In northern Indonesia's remote Aceh region, closest to the epicenter, bodies littered the streets. About 1,000 people lay on a sports field where they were killed when the three-story-high wall of water struck.


Mahmud Azaf, a referee, lost his three children.


"I was in the field as a referee. The waves suddenly came in and I was saved by God -- I got caught in the branches of a tree," he said.


Miles of shattered hotels along Thailand's Khao Lak beach, a magnet for Scandinavian and German tourists, began yielding up dead, bloated, gashed and mangled bodies.


The 770 dead so far counted at Khao Lak came from dozens of countries as well as Thailand.


"My son is crying for his mother," said Bejkhajorn Saithong, 39, searching for his wife at a hotel on the beach that had been knocked off its foundations. "I think this is her. I recognize her hand, but I'm not sure."

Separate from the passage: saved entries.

(** [save] leaves the keys of the rows where they are and at most appends
    a row. *)
Lemma save_keeps_ids (e : Event) (st : Store) :
  exists added,
    map id (rows (snd (save e st))) = (map id (rows st) ++ added)%list.
Proof.
  unfold Repository.save.
  destruct (keyOf (id e)) as [|k|].
  - destruct (convert e) as [r|]; simpl.
    + eexists. now rewrite map_app.
    + exists []. now rewrite app_nil_r.
  - destruct (List.find (hasId k) (rows st)) as [old|].
    + destruct (convert (overlay k old e)) as [r|]; simpl.
      * exists []. rewrite app_nil_r.
        apply replace_keeps_ids, hasId_withId.
      * exists []. now rewrite app_nil_r.
    + destruct (convert e) as [r|]; simpl.
      * eexists. now rewrite map_app.
      * exists []. now rewrite app_nil_r.
  - exists []. now rewrite app_nil_r.
Qed.

Lemma wellFormed_append (k next : Z) (st : Store) (r : Event) :
  wellFormed st -> autoIncrement st <= next -> k < next ->
  wellFormed {| rows := rows st ++ [withId k r]; autoIncrement := next |}.
Proof.
  unfold wellFormed. simpl. intros H Hle Hlt. apply Forall_app. split.
  - eapply Forall_impl; [|exact H]. simpl.
    intros x [j [Hj Hj']]. exists j. split; [exact Hj|lia].
  - constructor; [|constructor]. exists k. split; [reflexivity|lia].
Qed.

Lemma save_wellFormed (e : Event) (st : Store) :
  wellFormed st -> wellFormed (snd (save e st)).
Proof.
  intros Hwf. unfold Repository.save.
  destruct (keyOf (id e)) as [|k|]; [| |exact Hwf].
  - destruct (convert e) as [r|]; simpl; [|exact Hwf].
    apply wellFormed_append; [exact Hwf|lia|lia].
  - destruct (List.find (hasId k) (rows st)) as [old|] eqn:Hf.
    + destruct (convert (overlay k old e)) as [r|]; simpl; [|exact Hwf].
      destruct (find_hasId _ _ _ Hf) as [Hin Hid].
      unfold wellFormed in *. simpl. rewrite Forall_forall in Hwf.
      apply Forall_forall. intros x Hx.
      apply in_map_iff in Hx. destruct Hx as [x0 [Ex Hx0]].
      destruct (hasId k x0); subst x; [|now apply Hwf].
      destruct (Hwf old Hin) as [j [Hj Hlt]].
      exists k. split; [reflexivity|]. congruence.
    + destruct (convert e) as [r|]; simpl; [|exact Hwf].
      apply wellFormed_append; [exact Hwf|lia|lia].
Qed.
Lemma selectSimTopics_topics_witness :
  List.length
    (selectSimTopics 3 [Concept.mk (ofZ 1) "Bolts" (ofZ 2) [] "Core" "Apply"] [] "Widgets")
  = 3%nat /\
  exists sim,
    nth_error
      (selectSimTopics 3 [Concept.mk (ofZ 1) "Bolts" (ofZ 2) [] "Core" "Apply"] [] "Widgets") 1
    = Some sim /\
    SimTopic.conceptName sim = "Widgets Concept 2" /\
    SimTopic.chartType sim = "line".
Proof.
  destruct (selectSimTopics_topics 3 [Concept.mk (ofZ 1) "Bolts" (ofZ 2) [] "Core" "Apply"]
              [] "Widgets") as (Hlen & Hchart & _).
  split; [exact Hlen|].
  eexists. split; [reflexivity|]. split; [reflexivity|].
  apply (Hchart 1%nat). reflexivity.
Defined.

Lemma dependencies_positive_and_not_self_witness :
  parseConceptTable "| 7 | Alpha | 1 | 7, 0, x, 3 | Core | Apply |"
  = [Concept.mk (ofZ 7) "Alpha" (ofZ 1) [ofZ 3] "Core" "Apply"] /\
  isNaN (ofZ 3) = false /\ gt (ofZ 3) (ofZ 0) = true /\ strictNeq (ofZ 3) (ofZ 7) = true.
Proof.
  split; [reflexivity|].
  apply (dependencies_positive_and_not_self
           "| 7 | Alpha | 1 | 7, 0, x, 3 | Core | Apply |"
           (Concept.mk (ofZ 7) "Alpha" (ofZ 1) [ofZ 3] "Core" "Apply") (ofZ 3));
    [left; reflexivity | left; reflexivity].
Defined.
(** * Terminal Racer (main.cpp): a shallow embedding and its properties

    The program is a single translation unit that keeps its game state in
    global variables.  The embedding below keeps the names of the source
    and threads the globals explicitly:

    - [State] holds the globals a run mutates ([obstacles], [playerX],
      [score], [gameOver]) together with the hidden state of the C library's
      pseudo random generator, represented by the number of [rand()] calls
      made so far;
    - [Config] holds the globals a run only reads ([moveLeftKey],
      [moveRightKey], [difficultyLevel]);
    - [Store] holds [highestScore] and the file [highscore.txt];
    - [Tty] is the POSIX terminal device [getInputSequence] reads from.

    C++ [int] and [long long] values are modelled by [Z].  Signed overflow
    is undefined behaviour in C++, so the model describes the program on the
    executions where no counter leaves its type; the rows of the obstacles
    are shown to stay within [1, 21] on every run ([rows_fit_int]). *)

From Stdlib Require Import ZArith List String Ascii Bool Sorted Lia.
Import ListNotations.
Open Scope Z_scope.

(* ================================================================= *)
(** ** Configuration constants *)

Definition TRACK_WIDTH : Z := 20.
Definition SCREEN_HEIGHT : Z := 20.
Definition START_PLAYER_X : Z := TRACK_WIDTH ÷ 2 + 1.

Definition PLAYER_CHAR : ascii := "@"%char.
Definition OBSTACLE_CHAR : ascii := "#"%char.
Definition ROAD_CHAR : ascii := " "%char.
Definition BORDER_CHAR : ascii := "|"%char.

(** Limits of [long long]. *)
Definition LLONG_MAX : Z := 9223372036854775807.
Definition LLONG_MIN : Z := - 9223372036854775808.

(* ================================================================= *)
(** ** Global game state *)

(** [struct Car { int x; int y; }] *)
Record Car : Type := mkCar { x : Z; y : Z }.

Record State : Type := mkState {
  obstacles : list Car;   (* std::vector<Car>, front = oldest *)
  playerX   : Z;
  score     : Z;
  gameOver  : bool;
  randCalls : nat         (* number of rand() calls made since srand() *)
}.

Around the ring of devastation, Sweden reported 1,500 citizens missing, the Czech Republic almost 400, Finland 200 and Italy and Germany 100.


The United Nations (news - web sites) said the disaster was unique in encompassing such a large area and so many countries.





"The cost of the devastation will be in the billions of dollars," said Jan Egeland, head of the U.N. Office for the Coordination of Humanitarian Affairs (OCHA).

"However, we cannot fathom the cost of these poor societies and the nameless fishermen and fishing villages ... that have just been wiped out. Hundreds of thousands of livelihoods have gone."

"This was the worst day in our history," said Sri Lankan Y.P. Wickramsinghe, picking through the rubble of his sea-front dive shop in the port city of Galle, strewn with the wreckage of buses and toppled buildings.

"I wish I had died. There is no point in living."

MILLIONS HOMELESS

Around Sri Lanka's southern coasts about 1.5 million people -- or one in 12 of the population -- were homeless, many sheltering in Buddhist temples and schools.

For the most immediate needs, hundreds of relief planes packed with emergency goods were due to arrive in the region from about two dozen countries within the next 48 hours.

But authorities waited in trepidation for the outbreak of diseases caused by polluted drinking water and the sheer scale of thousands of putrefying bodies, lying in mud or being washed onto beaches.

The U.N.'s Egeland said there could be epidemics of intestinal and lung infections unless health systems in the stricken countries got help.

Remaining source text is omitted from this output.